Не оставил пристальным вниманием и тех троих в углу. Фигуры, слов нет, второстепенные, но и от них кое-что зависит для понимания сути дела и для характеристики самого дома.
Скажем, Кухарка. Уже то важно, что не горничная (горничных не держат, живут по-простому), не лакей, не официант, специально нанятый из ресторации. Для Кухарки удивительно подошла прислуга во флуговском доме с ее простым и славным лицом, которому так идет чуть насмешливая полуулыбка человека стороннего, иронически взирающего на суету вокруг.
Сиделец из лавки тоже был не случаен для понимания обстановки.
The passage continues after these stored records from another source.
Definition catalogEntryDTO (e : CatalogEntry) : CatalogEntryDTO :=
  mkCatalogEntryDTO (ke_Type e) (ke_DisplayName e) (ke_Available e) (catalogFieldDTO <$> ke_ConfigFields e)
    (if ke_Available e then None
     else Some (mkLocalized ("channel." +:+ ke_Type e +:+ ".unavailable") "This channel type is not available on your plan yet.")).

(** [ChannelType.Valid] (apigen). *)
Definition ChannelTypes : list string :=
  ["discord"; "email"; "opsgenie"; "pagerduty"; "slack"; "smtp"; "teams"; "telegram"; "twilio"; "webhook"].
Definition Valid (t : string) : bool := existsb (String.eqb t) ChannelTypes.

Fixpoint mergeKeptSecrets (inn existing : Config) (secretKeys : list string) : Config :=
  match secretKeys with
  | [] => inn
  | key :: keys' =>
      let inn' :=
        if negb (blank (inn !! key)) then inn
        else if blank (existing !! key) then inn
        else match existing !! key with Some old => <[key := old]> inn | None => inn end in
      mergeKeptSecrets inn' existing keys'
  end.

Definition stripConfigErrors (errs : gmap string string) : gmap string string := delete "config" errs.

Definition redact_header (v : any) : any :=
  match v with AString s => if String.eqb s "" then v else AString "" | _ => v end.
Definition redact_value (v : any) : any :=
  match v with
  | AString s => if String.eqb s "" then v else AString ""
  | AMap m => AMap (redact_header <$> m)
  | _ => v
  end.
#[export] Instance default_laws Sprint : (forall v, Sprint v <> "") -> RegistryLaws (Default Sprint).
Proof.
  intros Hs. split.
  - intros t. unfold SecretKeys. destruct (Default Sprint !! t) as [d|] eqn:Hd; [|constructor].
    apply registered in Hd as [Hd _]. apply list_elem_of_In in Hd. simpl in Hd.
    repeat destruct Hd as [<-|Hd]; try done; simpl; apply (bool_decide_unpack _); vm_compute; done.
  - intros t d f Hd Hf Hk. pose proof Hd as [Hin <-]%registered. unfold SecretKeys in Hk. rewrite Hd in Hk. clear Hd.
    apply list_elem_of_In in Hin, Hf, Hk. simpl in Hin.
    repeat destruct Hin as [<-|Hin]; try done; simpl in Hf; repeat destruct Hf as [<-|Hf]; simpl in Hk; naive_solver.
  - intros t d cfg cfg' Hd Hv Hmix. pose proof Hd as [Hin <-]%registered. unfold SecretKeys in Hmix. rewrite Hd in Hmix.
    assert (forall k, missing Sprint cfg k = false -> missing Sprint cfg' k = false) as Hm.
    { intros k. apply missing_mix; [done|]. destruct (Hmix k) as [|[_ ?]]; auto. }
    apply list_elem_of_In in Hin. simpl in Hin.
    assert (forall k, k ∉ cf_Key <$> filter (fun f => cf_Secret f = true) (de_ConfigFields d) -> cfg' !! k = cfg !! k) as Hpub.
    { intros k Hk. by destruct (Hmix k) as [|[? _]]. }
    repeat destruct Hin as [<-|Hin]; try done; cbn [de_Validate discord email opsgenie pagerduty slack smtp teams telegram twilio webhook] in *;
      unfold memberIDs, recipients in *; rewrite ?(Hpub "members"), ?(Hpub "to") by (apply (bool_decide_unpack _); vm_compute; done);
      repeat match goal with
      | H : (if _ then Some _ else _) = None |- _ => case_match; [discriminate H|]
      | H : _ || _ = false |- _ => apply orb_false_iff in H as [? ?]
      end; by rewrite ?Hm by done.
Qed.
В благородном доме его вместе с кулями, бутылками и кузовами дальше кухни не пустили бы, а здесь он помогает накрывать на стол, да еще болтает с прислугой. Нужна была и Приживалка, высовывающаяся из двери; видно, что и ей здесь не место — в следующее мгновение она юркнет обратно, забьется в щель. Отыскивая обоих, Федотов находился по Толкучему и Андреевскому рынкам, высматривал старух и сидельцев, а тех, кто ему приглянулся, зазывал к себе, поил чаем, присматривался, запоминал, уговаривал попозировать, прельщал скромным вознаграждением; во время работы еще и развлекал беседой, а говорить он умел со всяким народом.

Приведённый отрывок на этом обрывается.